[Collection entries]

== Segment start ==

(** [None] is the [null] of line 415.  The tally is passed by reference; the
    second component is the tally after the call. *)
Definition getResourceChangeInfo (actions : list string)
    (changeCount : ChangeCount) : option ChangeInfo * ChangeCount :=
  match actions with
  | [a] =>
      if a =? "no-op" then (None, changeCount)
      else let '(i, c) := classifyActions actions
                            {| symbols := []; changes := [] |} changeCount in
           (Some i, c)
  | _ => let '(i, c) := classifyActions actions
                          {| symbols := []; changes := [] |} changeCount in
         (Some i, c)
  end.


(** ** Stateful code: a store with exceptions *)

(** What one [console.log] call prints.  Lines whose text the model computes
    are [Text]; the others carry the data the source formats. *)
Inductive line : Type :=
| Text (s : string)
| UnexpectedCondition (key : string) (newValue afterValue : value)
| AttributeLine (marker : option string) (attribute : string)
    (old : option value) (new : value)
| PredictedNoChange (marker : option string) (attribute : string)
| CompareError
| ErrorLine (e : error)
| StackLine (e : error).

Definition M (S A : Type) : Type := S -> result A * S.

Definition ret {S A} (a : A) : M S A := fun s => (Ok a, s).

Definition mbind {S A B} (m : M S A) (k : A -> M S B) : M S B :=
  fun s => match m s with
           | (Ok a, s') => k a s'
           | (Throw e, s') => (Throw e, s')
           end.

Definition lift {S A} (r : result A) : M S A := fun s => (r, s).

Definition reads {S A} (f : S -> A) : M S A := fun s => (Ok (f s), s).

Definition modify {S} (f : S -> S) : M S unit := fun s => (Ok tt, f s).

Notation "x <~ m ;; k" := (mbind m (fun x => k))
  (at level 61, m at next level, right associativity).
Notation "m ;;; k" := (mbind m (fun _ => k))
  (at level 61, right associativity).

Fixpoint mapM {A B} (f : A -> result B) (l : list A) : result (list B) :=
  match l with
  | [] => Ok []
  | a :: l' => b <- f a ;; bs <- mapM f l' ;; Ok (b :: bs)
  end.

(** ** isObject, isEmptyObject (lines 620-633) *)

Definition isObject (x : value) : bool :=
  jstype_eqb (typeof x) TObject && negb (Array_isArray x).

(** [Object.keys(null)] throws: [isObject(null)] holds. *)
Definition isEmptyObject (x : value) : result bool :=
  if isObject x then
    ks <- Object_keys x ;; Ok (length ks =? 0)%nat
  else Ok false.

(** ** getAttributeDiffs (lines 460-611) *)

(** The objects the three map arguments refer to, and the console. *)
Record store : Type := {
  newState : value;
  oldState : value;
  afterState : value;
  console : list line
}.

Definition set_afterState (a : value) (s : store) : store :=
  {| newState := newState s; oldState := oldState s; afterState := a;
     console := console s |}.

Definition log {S} (put : line -> S -> S) (l : line) : M S unit :=
  modify (put l).

Definition store_log (l : line) (s : store) : store :=
  {| newState := newState s; oldState := oldState s;
     afterState := afterState s; console := (console s ++ [l])%list |}.

Section Merge.

(** [deepmerge(target, source)] of npm. *)
Variable DEEPMERGE : value -> value -> result value.

(** Lines 498-501. *)
Definition dropDerived (resource : Resource) : M store unit :=
  if (mode resource =? "data") && (type resource =? "template_file") then
    a <~ reads afterState ;;
    a1 <~ lift (delete a "id") ;;
    modify (set_afterState a1) ;;;
    a2 <~ lift (delete a1 "rendered") ;;
    modify (set_afterState a2)
  else ret tt.

(** [(x === null || x === undefined) ? [] : Object.keys(x)] (lines 503-504). *)
Definition keysOrEmpty (x : value) : result (list string) :=
  if is_null x || is_undefined x then Ok [] else Object_keys x.

(** [diffs[key] = null] (lines 510, 514, 518).  [diffs] is made by [{}] and
    inherits the accessor [__proto__] of [Object.prototype] ([setter]): the
    first assignment to that name runs the setter, which takes the prototype
    away and adds no property; after it no setter is inherited and the name
    is assigned like any other. *)
Definition assignNull (key : string) (diffs : obj * bool) : obj * bool :=
  let '(own, setter) := diffs in
  if (key =? "__proto__") && setter then (own, false)
  else (set_prop key VNull own, setter).

(** Lines 508-519: the loop over the keys of one source. *)
Definition addKeys (ks : list string) (diffs : obj * bool) : obj * bool :=
  fold_left (fun d key => assignNull key d) ks diffs.

(** Lines 503-522: the combined keys, [Object.keys(diffs)]. *)
Definition combinedKeys : M store (list string) :=
  o <~ reads oldState ;;
  oldKeys <~ lift (keysOrEmpty o) ;;
  n <~ reads newState ;;
  newKeys <~ lift (keysOrEmpty n) ;;
  a <~ reads afterState ;;
  afterKeys <~ lift (Object_keys a) ;;
  ret (keys (fst (addKeys afterKeys
                    (addKeys newKeys (addKeys oldKeys ([], true)))))).

(** Lines 527-536. *)
Definition resolveOld (o : value) (key : string) : result value :=
  if is_nullish o then Ok VNull
  else
    v <- get o key ;;
    if is_undefined v || is_null v then Ok VNull
    else e <- isEmptyObject v ;; if e then Ok VNull else Ok v.

(** Lines 538-547: the first test is [newState === null], so an
    [undefined] map reaches [newState[key]]. *)
Definition resolveNew (n : value) (key : string) : result value :=
  if is_null n then Ok VNull
  else
    v <- get n key ;;
    if is_undefined v || is_null v then Ok VNull
    else e <- isEmptyObject v ;; if e then Ok VNull else Ok v.

Definition isScalar (v : value) : bool :=
  match typeof v with
  | TString | TNumber | TBoolean => true
  | _ => false
  end.

(** Lines 576-594: the item pushed for index [j]. *)
Definition combineItem (newArr afterArr : list value) (j : nat) : result value :=
  let newItem := if is_undefined (nth j newArr VUndef) then VObj []
                 else nth j newArr VUndef in
  let afterItem := if is_undefined (nth j afterArr VUndef) then VObj []
                   else nth j afterArr VUndef in
  if isScalar afterItem then
    if is_bool false afterItem && negb (is_null newItem) then Ok newItem
    else Ok afterItem
  else DEEPMERGE newItem afterItem.

(** Lines 574-595. *)
Definition combineItems (newArr afterArr : list value) : result (list value) :=
  mapM (combineItem newArr afterArr)
       (seq 0 (Nat.max (length afterArr) (length newArr))).

(** Lines 552-607: the new value of [key] after the marker [a] is merged
    into [newValue].  The template literal of line 605 converts the two
    values to strings before anything is printed. *)
Definition mergeUnknown (key : string) (newValue a : value) : M store value :=
  if is_undefined a || is_null a then ret newValue
  else
    e <~ lift (isEmptyObject a) ;;
    if e then ret newValue
    else if is_bool true a then ret (VStr KNOWN_AFTER_APPLY)
    else if is_bool false a then ret newValue
    else if is_null newValue then ret a
    else match a, newValue with
         | VArr afterArr, VArr newArr =>
             items <~ lift (combineItems newArr afterArr) ;;
             ret (VArr items)
         | _, _ =>
             if isObject a && isObject newValue then
               lift (DEEPMERGE newValue a)
             else
               lift (ToString newValue) ;;;
               lift (ToString a) ;;;
               log store_log (UnexpectedCondition key newValue a) ;;;
               ret newValue
         end.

== Segment end ==

* _Exercise_: Taking the entries from their first line through the line with "(changeCount : ChangeCount)", inclusive, restate each line word for word and give nothing else.

* _Finished task_:
(** [None] is the [null] of line 415.  The tally is passed by reference; the
    second component is the tally after the call. *)
Definition getResourceChangeInfo (actions : list string)
    (changeCount : ChangeCount) : option ChangeInfo * ChangeCount :=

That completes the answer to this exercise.